All these features make it better than ETH in all those metrics and for the majority of use cases, XLM is actually the better choice. I think XLM is majorly undervalued due to the lack of the hype/marketing that ETH does.

Some extra stuff not mentioned in the video:

https://www.stellar.org/developers/guides/concepts/federation.html

Grandma may find long strings of letters and numbers intimidating but that doesn't even have to be a thing, and this is really good for mainstream adoption.

https://www.stellar.org/developers/stellar-core/software/admin.html

Anyone can run a validator node and there are several options of how to do this depending on your use case. A validator node or a few validator nodes can be set up for private business that chooses to only accept queries for your own services. (The project I'm working on utilizes this functionality, the cost is around what you'd pay for a small mail server so pretty low for what it is.) Therefore you don't have to be SOL when ETH has network issues due to things like Cryptokitties.

https://www.stellar.org/developers/guides/concepts/exchange.html

Distributed exchanges make the process of moving from asset to asset and eventually ending up via many hops to the asset you actually want to make payments or trade (which is still a big annoyance in a lot of cryptocurrency transactions) moot as cross-asset payments are supported, and not many platforms can claim this.

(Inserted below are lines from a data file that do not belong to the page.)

(* ===== verification/PathTree.v ===== *)
(** * The tree of topic patterns (mqtt/src/utils.rs)

    [PathTree] stores for each topic pattern with wildcards the values registered for
    it, and finds the values of all patterns that match a topic. *)

From S2P Require Import Prelude MqttTopic.

Section tree.
Context `{TopicApi} {V : Type} `{TotalOrd V}.

Inductive PathNode := mkPathNode {
  topic : Topic;
  level : nat;
  unmatch : list V;
  childs : gmap string PathNode;
}.

Definition new_node (t : Topic) (lv : nat) : PathNode := mkPathNode t lv [] ∅.

Definition set_child (k : string) (n : PathNode) (node : PathNode) : PathNode :=
  mkPathNode (topic node) (level node) (unmatch node) (<[k := n]> (childs node)).

Definition set_unmatch (l : list V) (node : PathNode) : PathNode :=
  mkPathNode (topic node) (level node) l (childs node).

Record PathTree := mkPathTree { root : PathNode; size : nat }.

Definition empty : PathTree := mkPathTree (new_node Blank 0) 0.

Definition is_empty (t : PathTree) : bool :=
  bool_decide (unmatch (root t) = []) && bool_decide (childs (root t) = ∅).

Definition len (t : PathTree) : nat := size t.

(** ** Insertion *)

(** The loop of [insert] from the node reached, over the indices that are left. *)
Fixpoint insert_loop (path : TopicPath) (value : V) (indices : list nat) (node : PathNode)
    : PathNode :=
  match indices with
  | [] => node
  | index :: indices' =>
      match tp_get path index with
      | Some t =>
          let key := topic_string t in
          match childs node !! key with
          | None =>
              let n := new_node t index in
              if is_final path index then
                set_child key (set_unmatch (sorted_insert value (unmatch n)) n) node
              else set_child key (insert_loop path value indices' n) node
          | Some n =>
              if is_final path index then
                set_child key (set_unmatch (sorted_insert value (unmatch n)) n) node
              else set_child key (insert_loop path value indices' n) node
          end
      | None => insert_loop path value indices' node
      end
  end.

Definition insert (path : TopicPath) (value : V) (t : PathTree)
    : PathTree * result (TopicPath * V) unit :=
  if negb (wildcards path) then (t, Err (path, value))
  else (mkPathTree (insert_loop path value (seq 0 (tp_len path)) (root t)) (S (size t)), Ok tt).

(** ** Removal *)

(** The loop of [remove]; the boolean says that the function returned inside it. *)
Fixpoint remove_loop (path : TopicPath) (value : V) (indices : list nat) (node : PathNode)
    : PathNode * bool :=
  match indices with
  | [] => (node, false)
  | index :: indices' =>
      match tp_get path index with
      | Some t =>
          let key := topic_string t in
          match childs node !! key with
          | None => (node, true)
          | Some n =>
              if is_final path index then
                (set_child key (set_unmatch (sorted_remove value (unmatch n)) n) node, true)
              else
                let '(n, returned) := remove_loop path value indices' n in
                (set_child key n node, returned)
          end
      | None => remove_loop path value indices' node
      end
  end.
(* ===== verification/MqttV311.v ===== *)
(** * MQTT 3.1.1 over WebSocket (mqtt/src/v311.rs)

    The sub-protocol handlers: connection, publication, subscription, keep alive and
    closing. The packet codec and the topic types belong to the package [mqtt311]; the
    listener and the service are supplied by the application: all are parameters. *)

From S2P Require Import Prelude ByteSource WsFrame WsSession WsConnect MqttTopic MqttSession MqttBroker.

(** ** Packets *)

Record Connect := mkConnect {
  co_level : Z;                     (* [protocol.level()] *)
  co_keep_alive : Z;
  co_client_id : string;
  co_clean_session : bool;
  co_last_will : option LastWill;
  co_username : option string;
  co_password : option string;
}.

Inductive ConnectReturnCode := CodeAccepted | RefusedProtocolVersion | NotAuthorized.

Inductive SubscribeReturnCodes := SubSuccess (qos : Z) | SubFailure.

Record SubscribeTopic := mkSubscribeTopic { st_topic_path : string; st_qos : Z }.

Inductive Packet :=
| PConnect (c : Connect)
| PConnack (session_present : bool) (code : ConnectReturnCode)
| PPublish (p : Publish)
| PSubscribe (pkid : Z) (topics : list SubscribeTopic)
| PSuback (pkid : Z) (return_codes : list SubscribeReturnCodes)
| PUnsubscribe (pkid : Z) (topics : list string)
| PUnsuback (pkid : Z)
| PPingreq
| PPingresp
| PDisconnect
| POther (kind : Z).

(** A packet has at most five bytes of head and as many as its remaining length says. *)
Definition MAX_PACKET_LEN : Z := 5 + 268435455.

Class PacketCodec := {
  read_packet : list Z -> option Packet;
  write_packet : Packet -> option (list Z);
  write_packet_len p buf : write_packet p = Some buf -> (Z.of_nat (length buf) <= MAX_PACKET_LEN)%Z;
}.

(** A codec that refuses what is longer. *)
Definition short_packet (buf : list Z) : option (list Z) :=
  if (Z.of_nat (length buf) <=? MAX_PACKET_LEN)%Z then Some buf else None.
Lemma short_packet_len o buf : (o ≫= short_packet) = Some buf -> (Z.of_nat (length buf) <= MAX_PACKET_LEN)%Z.
Proof. destruct o as [l|]; [|done]. cbn. unfold short_packet. destruct (Z.leb_spec (Z.of_nat (length l)) MAX_PACKET_LEN); naive_solver. Qed.
Lemma packet_fits `{PacketCodec} p buf : write_packet p = Some buf -> fits buf.
Proof. intros Hl%write_packet_len. unfold fits, MAX_PACKET_LEN in *. lia. Qed.

(** How a handler of the sub-protocol ends: it returns, or its task sleeps until the
    connection is woken up. *)
Inductive handled :=
| Returns (r : io_result unit)
| Hibernates.

Definition MQTT31 : Z := 0x3.
Definition MQTT311 : Z := 0x4.

Section v311.
Context `{TopicApi} `{PacketCodec} {S : Type} `{Transport S}.

(** The shared state: the broker, the sessions behind the [Arc]s, and the
    connections by unique id. *)
Record world := mkWorld {
  w_broker : MqttBroker;
  w_heap : gmap nat (QosZeroSession WsSocket);
  w_next : nat;                     (* the next free address *)
  w_conns : gmap Z S;
}.

Definition set_broker (b : MqttBroker) (w : world) : world :=
  mkWorld b (w_heap w) (w_next w) (w_conns w).
Definition set_heap (h : gmap nat (QosZeroSession WsSocket)) (w : world) : world :=
  mkWorld (w_broker w) h (w_next w) (w_conns w).
Definition set_conns (c : gmap Z S) (w : world) : world :=
  mkWorld (w_broker w) (w_heap w) (w_next w) c.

Stellar ICOs also allow contributions in BTC and ETH and potentially other coins as well, so that one doesn't have to go out of their way to buy XLM to invest if they don't want to.

I really see this also taking off in the third world and low income regions where expecting people to pay high fees and slog through long wait times if they can only afford lower fees is just going to make people not use your service. People need to have an incentive to use something new and change their habits regardless of how "disruptive" you may think it is, and a low fee and fast system would be more likely to be a good introduction to such areas of the world about cryptocurrency than expecting them to spend money they may not have on fees and have to wait for what could be a substantial amount of time occasionally.

XLM > ETH

It may take a while as ETH has the Vitalik personality cult and hype game cornered while most XLM projects (even Fairx) are more of the "stfu and code and don't hype till there's a working product" and we know this scene mostly runs on hype, hype and more hype nowadays...but eventually HODLing XLM will win out when people start realizing how much of Solid Shit ETH is and panic sell and drama llama and get hacked all over the place (lol oh wait this happens regularly, Turing complete smart contracts are unnecessary for 99.9% of projects and just introduces vulnerabilities, but we know Vitalik loves his technobabble.)

As always, don't take my word for it. DYOR.